江文秀满意地看着站在自己面前乖巧柔顺的孙女,自从儿媳妇卫琼英被休弃后,她已经很少对这个孙女露出这般满意的眼神了。
当初顾如意虽然被指给了太子做太子妃,可是太子能不能当上皇帝还是个未知数,历朝历代的史书上都写着呢,那些风光无限的,早早被封为太子的,最后又有几个真正能坐上皇位的。
加上之前文昌帝的身子骨一直很健朗,反倒是太子的身体,屡屡传出不好的消息来,许多人都觉得,太子或许会撑不到皇帝死的那一天,在那样的情况下,江文秀对于这个孙女自然是持保留态度的了。
现在不一样了,之所以大婚提前的原因就是因为皇帝不行了,想要借着太子大婚,给皇帝冲冲喜气呢,这件事虽然上头没有明说,可是世家在皇城里也有不少眼线,该知道的也都知道了,这样一来,太子再过不久不就是皇帝了吗,顾如意这个太子妃跟着水涨船高,自然也就是皇后了。
江文秀很满意,自己当初被那个女人压了一头,可是自己的孙女却能帮她出口气,压那个女人的孙女一头。
顾如意听了祖母的话,眼中也难免多了几丝高傲,显然两人都想到一块去了。
“你大婚之日,你堂姐作为南王妃必然也是会到场的,你们在家中虽是姐妹,可是嫁了人了,那就要谨遵夫家的闺女,天地君亲师,君在上,亲在下,该守的规矩可不能因为你对你堂姐的那些情分就疏忽了。”

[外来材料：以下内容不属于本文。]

(** * ResumeRetrieval: the SQLite + FAISS store of [backend/app/db.py]

    A shallow embedding of the legacy hybrid store: a FAISS
    [IndexIDMap(IndexFlatIP)] holding L2-normalised chunk vectors, two SQLite
    tables ([resumes], [chunks]) and the module-level cursor [_next_id].

    Layout: scalars, Python results, the NumPy and FAISS fragments the module
    calls, the module's own globals and functions; then the facts proved about
    them. *)

From Stdlib Require Import ZArith Reals Lra Lia Floats.SpecFloat.
From stdpp Require Import gmap strings list fin_maps sorting.

(** ** Scalars

    The module computes in [float32].  Everything that does not depend on
    rounding is stated over an arbitrary scalar type carrying the operations
    the code uses; two instances follow: IEEE binary32 (which evaluates) and
    the real numbers (exact arithmetic, where rounding and overflow are
    ignored). *)

Class Scalar (F : Type) := {
  s_zero : F;                 (* 0.0, the identity of add.reduce *)
  s_add : F → F → F;
  s_mul : F → F → F;
  s_div : F → F → F;
  s_sqrt : F → F;
  s_eps : F;                  (* the literal 1e-10 *)
  s_lowest : F;               (* score slot of an unfilled search result *)
  s_leb : F → F → bool        (* <= on scores *)
}.

(** Laws of the score order that ranking relies on; they hold for the reals
    and for floats that are not NaN. *)
Class ScalarOrder (F : Type) `{!Scalar F} : Prop := {
  s_leb_total : ∀ x y : F, s_leb x y = true ∨ s_leb y x = true;
  s_leb_trans : ∀ x y z : F, s_leb x y = true → s_leb y z = true → s_leb x z = true
}.

Module Binary32.
Definition prec : Z := 24.
Definition emax : Z := 128.
Definition t : Type := spec_float.
Definition of_Z (z : Z) : t := binary_normalize prec emax z 0 false.
Definition zero : t := S754_zero false.
Definition one : t := of_Z 1.
Definition add : t → t → t := SFadd prec emax.
Definition mul : t → t → t := SFmul prec emax.
Definition div : t → t → t := SFdiv prec emax.
Definition sqrt : t → t := SFsqrt prec emax.
(** 1e-10 rounded to binary32; [10^10 = 2^10 * 5^10] is itself a binary32
    number, so one correctly rounded division gives it. *)
Definition eps : t := div one (of_Z 10000000000).
(** [-FLT_MAX = -(2^24 - 1) * 2^104]. *)
Definition lowest : t := S754_finite true 16777215 104.
Definition leb : t → t → bool := SFleb.
End Binary32.

#[export] Instance binary32_scalar : Scalar Binary32.t := {|
  s_zero := Binary32.zero;
  s_add := Binary32.add;
  s_mul := Binary32.mul;
  s_div := Binary32.div;
  s_sqrt := Binary32.sqrt;
  s_eps := Binary32.eps;
  s_lowest := Binary32.lowest;
  s_leb := Binary32.leb
|}.

#[export] Instance real_scalar : Scalar R := {|
  s_zero := 0%R;
  s_add := Rplus;
  s_mul := Rmult;
  s_div := Rdiv;
  s_sqrt := sqrt;
  s_eps := (/ 10000000000)%R;
  s_lowest := (- (2 ^ 128 - 2 ^ 104))%R;
  s_leb := λ x y, if Rle_dec x y then true else false
|}.

(** ** Python results: a value or a raised exception *)

Inductive exn : Set :=
| ValueError         (* also numpy's inhomogeneous-shape error *)
| AxisError          (* numpy.exceptions.AxisError *)
| AssertionError     (* the checks of the faiss Python wrapper *)
| IndexError
| IntegrityError     (* sqlite3: PRIMARY KEY violated *)
| RuntimeError.      (* faiss C++ exception *)

Inductive result (A : Type) : Type :=
| Ok (a : A)
| Raise (e : exn).
Arguments Ok {A} a.
Arguments Raise {A} e.

#[export] Instance result_ret : MRet result := λ A a, Ok a.
#[export] Instance result_bind : MBind result := λ A B f r,
  match r with Ok a => f a | Raise e => Raise e end.
#[export] Instance result_fmap : FMap result := λ A B f r,
  match r with Ok a => Ok (f a) | Raise e => Raise e end.

(** ** NumPy fragment *)

Module Np.
Section WithScalar.
Context {F : Type} `{!Scalar F}.

(** A float32 array of one or two dimensions, given by its float32 entries.
    [Arr2 c rows] has shape [(length rows, c)]. *)
Inductive ndarray : Type :=
| Arr1 (v : list F)
| Arr2 (ncols : nat) (rows : list (list F)).

(** What [np.asarray] is applied to: a Python list of rows, or an array. *)
Inductive array_like : Type :=
| PyList (rows : list (list F))
| NdArray (a : ndarray).

(** [np.asarray(vectors, dtype="float32")]: the empty list gives the 1-D
    array of shape [(0,)]; rows of unequal length are refused. *)
Definition asarray (vectors : array_like) : result ndarray :=
  match vectors with
  | NdArray a => Ok a
  | PyList [] => Ok (Arr1 [])
  | PyList (r :: rs) =>
      if forallb (λ r', length r' =? length r) rs
      then Ok (Arr2 (length r) (r :: rs))
      else Raise ValueError
  end.

(** [sqrt(add.reduce(x * x))] along a row. *)
Definition sum_sq (row : list F) : F :=
  foldl (λ acc x, s_add acc (s_mul x x)) s_zero row.

Definition row_norm (row : list F) : F := s_sqrt (sum_sq row).

(** [np.linalg.norm(arr, axis=1, keepdims=True)]: axis 1 does not exist in
    a 1-D array. *)
Definition linalg_norm_axis1 (arr : ndarray) : result (list F) :=
  match arr with
  | Arr1 _ => Raise AxisError
  | Arr2 _ rows => Ok (row_norm <$> rows)
  end.

(** [arr / norms] with [norms] of shape [(n, 1)]. *)
Definition divide (arr : ndarray) (norms : list F) : ndarray :=
  match arr with
  | Arr1 v => Arr1 v
  | Arr2 c rows => Arr2 c (zip_with (λ row n, (λ x, s_div x n) <$> row) rows norms)
  end.

(** [np.arange(start, stop, dtype="int64")] (identifiers stay far below
    [2^63]; the machine range is not modelled). *)
Definition arange (start stop : Z) : list Z := seqZ start (stop - start).
End WithScalar.
Arguments ndarray : clear implicits.
Arguments array_like : clear implicits.
End Np.

(** ** FAISS fragment: [IndexIDMap] over [IndexFlatIP]

    The library is external to the repository; the model follows the shape
    assertions of its Python wrapper and the contract of the flat
    inner-product index.  Ties between equal scores are broken as the sort
    breaks them; nothing below depends on it. *)

Module Faiss.
Section WithScalar.
Context {F : Type} `{!Scalar F}.

Record index : Type := Index {
  d : nat;                          (* vector dimension *)
  entries : list (Z * list F)      (* (id, vector), in insertion order *)
}.

Definition IndexIDMap_FlatIP (dim : nat) : index := Index dim [].

Definition ntotal (idx : index) : nat := length (entries idx).

(** [index.add_with_ids(x, ids)]: [n, d = x.shape; assert d == self.d;
    assert ids.shape == (n,)]. *)
Definition add_with_ids (idx : index) (x : Np.ndarray F) (ids : list Z) : result index :=
  match x with
  | Np.Arr1 _ => Raise ValueError
  | Np.Arr2 dx rows =>
      if negb (dx =? d idx) then Raise AssertionError
      else if negb (length ids =? length rows) then Raise AssertionError
      else Ok (Index (d idx) (entries idx ++ zip ids rows))
  end.

(** [index.remove_ids(ids)]: absent identifiers are ignored. *)
Definition remove_ids (idx : index) (ids : list Z) : index :=
  Index (d idx) (filter (λ e, e.1 ∉ ids) (entries idx)).

Definition inner_product (q v : list F) : F :=
  foldl (λ acc p, s_add acc (s_mul p.1 p.2)) s_zero (zip q v).

(** Ranking: larger score first. *)
Definition score_desc : relation (F * Z) := λ a b, s_leb b.1 a.1 = true.

#[export] Instance score_desc_dec : RelDecision score_desc.
Proof. intros a b. unfold score_desc. apply _. Defined.

(** Modelled from the spec: the search contract of the index (FAISS itself is
    not part of the repository).  Per query vector, the [k] best entries by
    inner product, in descending order of score; where the index holds
    fewer than [k] vectors the remaining slots carry the label [-1]. *)
Definition knn (idx : index) (k : nat) (q : list F) : list (F * Z) :=
  let scored := (λ e, (inner_product q e.2, e.1)) <$> entries idx in
  let best := take k (merge_sort score_desc scored) in
  best ++ replicate (k - length best) (s_lowest, (-1)%Z).

(** [index.search(x, k)]: [n, d = x.shape; assert d == self.d;
    assert k > 0]; returns the matrices [(D, I)], one row per query. *)
Definition search (idx : index) (x : Np.ndarray F) (k : Z)
  : result (list (list F) * list (list Z)) :=
  match x with
  | Np.Arr1 _ => Raise ValueError
  | Np.Arr2 dx rows =>
      if negb (dx =? d idx) then Raise AssertionError
      else if negb (0 <? k)%Z then Raise AssertionError
      else
        let hits := knn idx (Z.to_nat k) <$> rows in
        Ok (fmap fst <$> hits, fmap snd <$> hits)
  end.
End WithScalar.
Arguments index : clear implicits.
End Faiss.


(** ** The module [db.py] *)

(** [config.VECTOR_DIM] *)
Definition VECTOR_DIM : nat := 1536.

(** The [meta] dictionary handed to [insert_resume]; the five keys the
    function reads. *)
Record Meta : Type := mkMeta {
  resume_id : string;
  name : string;
  email : string;
  skills : list string;
  years_experience : Z
}.

(** A row of table [resumes], keyed by [resume_id].  Column [skills] holds
    [json.dumps] of the list and is read back through [json.loads]; the model
    keeps the list itself. *)
Record resume_row : Type := mkResume {
  row_name : string;
  row_email : string;
  row_skills : list string;
  row_years_experience : Z;
  row_version : Z
}.

(** A row of table [chunks], keyed by [vector_id]. *)
Record chunk_row : Type := mkChunk {
  chunk_resume_id : string;
  chunk_text : string
}.

(** Values of the dictionary returned by [fetch_meta]. *)
Inductive pyval : Type :=
| PyStr (s : string)
| PyInt (z : Z)
| PyStrList (l : list string).

(** [ORDER BY vector_id] *)
Definition by_vector_id : relation (Z * chunk_row) := λ a b, (a.1 ≤ b.1)%Z.

#[export] Instance by_vector_id_dec : RelDecision by_vector_id.
Proof. intros a b. unfold by_vector_id. apply _. Defined.

Section Db.
Context {F : Type} `{!Scalar F}.

(** [_l2_normalize]: rows divided by their L2 norm plus [1e-10]. *)
Definition _l2_normalize (vectors : Np.array_like F) : result (Np.ndarray F) :=
  arr ← Np.asarray vectors;
  norms ← Np.linalg_norm_axis1 arr;
  mret (Np.divide arr ((λ n, s_add n s_eps) <$> norms)).

(** What [config.INDEX_PATH] may hold when the module is imported. *)
Inductive index_file : Type :=
| NoFile
| IdMapFile (idx : Faiss.index F)
| FlatFile (dim : nat) (vectors : list (list F)).   (* a bare IndexFlatIP *)

(** [_init_index].  Wrapping a bare index in an [IndexIDMap] is accepted by
    FAISS only while that index is empty. *)
Definition _init_index (file : index_file) : result (Faiss.index F) :=
  match file with
  | IdMapFile idx => Ok idx
  | FlatFile dim [] => Ok (Faiss.IndexIDMap_FlatIP dim)
  | FlatFile dim (_ :: _) => Raise RuntimeError
  | NoFile => Ok (Faiss.IndexIDMap_FlatIP VECTOR_DIM)
  end.

(** SQL [MAX] over a column: [NULL] on no rows. *)
Definition sql_max (col : list Z) : option Z :=
  match col with
  | [] => None
  | x :: rest => Some (foldr Z.max x rest)
  end.

(** [_next_free_vector_id]: [COALESCE(MAX(vector_id), -1) + 1]. *)
Definition _next_free_vector_id (chunks : gmap Z chunk_row) : Z :=
  (default (-1) (sql_max (map_to_list chunks).*1) + 1)%Z.

(** The module globals: [index], the two tables seen through [conn], and
    [_next_id].  The tables are the connection's view; what [commit] and
    [save_index] add (durability) is not part of the state. *)
Record db : Type := mkDb {
  index : Faiss.index F;
  resumes : gmap string resume_row;
  chunks : gmap Z chunk_row;
  _next_id : Z
}.

(** Module import: load or create the index, open the tables, compute the
    cursor. *)
Definition startup (file : index_file) (resumes0 : gmap string resume_row)
    (chunks0 : gmap Z chunk_row) : result db :=
  idx ← _init_index file;
  mret (mkDb idx resumes0 chunks0 (_next_free_vector_id chunks0)).

(** Statements of the module: they read and write the globals and may raise,
    leaving the globals as they were at the raise. *)
Definition Proc (A : Type) : Type := db → result A * db.

#[export] Instance proc_ret : MRet Proc := λ A a st, (Ok a, st).
#[export] Instance proc_bind : MBind Proc := λ A B f m st,
  match m st with
  | (Ok a, st') => f a st'
  | (Raise e, st') => (Raise e, st')
  end.

Definition raise {A} (e : exn) : Proc A := λ st, (Raise e, st).
Definition lift {A} (r : result A) : Proc A := λ st, (r, st).
Definition gets {A} (f : db → A) : Proc A := λ st, (Ok (f st), st).
Definition modify (f : db → db) : Proc unit := λ st, (Ok tt, f st).

Definition set_index (idx : Faiss.index F) (st : db) : db :=
  mkDb idx (resumes st) (chunks st) (_next_id st).
Definition set_resumes (r : gmap string resume_row) (st : db) : db :=
  mkDb (index st) r (chunks st) (_next_id st).
Definition set_chunks (c : gmap Z chunk_row) (st : db) : db :=
  mkDb (index st) (resumes st) c (_next_id st).
Definition set_next_id (n : Z) (st : db) : db :=
  mkDb (index st) (resumes st) (chunks st) n.

(** [INSERT INTO resumes ... ON CONFLICT(resume_id) DO UPDATE SET ...,
    version = resumes.version + 1]; a new row gets
    [COALESCE((SELECT version ...) + 1, 1) = 1]. *)
Definition upsert_resume (meta : Meta) (tbl : gmap string resume_row)
    : gmap string resume_row :=
  let version :=
    match tbl !! resume_id meta with
    | Some old => (row_version old + 1)%Z
    | None => 1%Z
    end in
  <[resume_id meta :=
      mkResume (name meta) (email meta) (skills meta) (years_experience meta) version]> tbl.

(** One [INSERT INTO chunks (vector_id, resume_id, text)]. *)
Definition insert_chunk (row : Z * chunk_row) : Proc unit := λ st,
  match chunks st !! row.1 with
  | Some _ => (Raise IntegrityError, st)
  | None => (Ok tt, set_chunks (<[row.1 := row.2]> (chunks st)) st)
  end.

江文秀这些时日越苍老的不能看了,耸拉的眼皮,微微闪烁的眼神,怎么看怎么恶毒。
“祖母放心,这点规矩孙女还是懂的的。”
顾如是捂着嘴巴笑了笑,自己和顾如是哪里有什么姐妹之情,要是能找到机会作践她,她高兴还来不及呢。
“老夫人,二小姐。”
郁姨娘从屋外进来,身后跟着一群端着东西的丫鬟仆妇,恭恭敬敬地对着堂上的两人行了个礼。
轮身份她只是姨娘,而顾如意却是个正经主子,再说了,对方马上就要成为太子妃了,这个礼她受得。
“起来吧。”江文秀对于这个庶儿媳没什么恶感,对方好歹还替她生了个庶长孙呢,顾如意不喜眼前的这个女人,可是自己马上就要嫁人了,也懒得和这样的蝼蚁计较,因此也没有过多的刁难与她。
“前头管家送来了二小姐出来的嫁妆单子,想请老夫人过目,看看有没有什么需要加减的,还有就是想来问问关于三小姐的事,二小姐提早进京备嫁了,那三小姐那儿该是个什么样的章程?”
郁姨娘低着头,柔声地问道。
对了,顾如心可是被指给太子做庶妃了,顾如意要大婚了,那她呢?是干脆跟着顾如意一块进京呢,还是等着皇家有了什么指示,然后再做安排呢?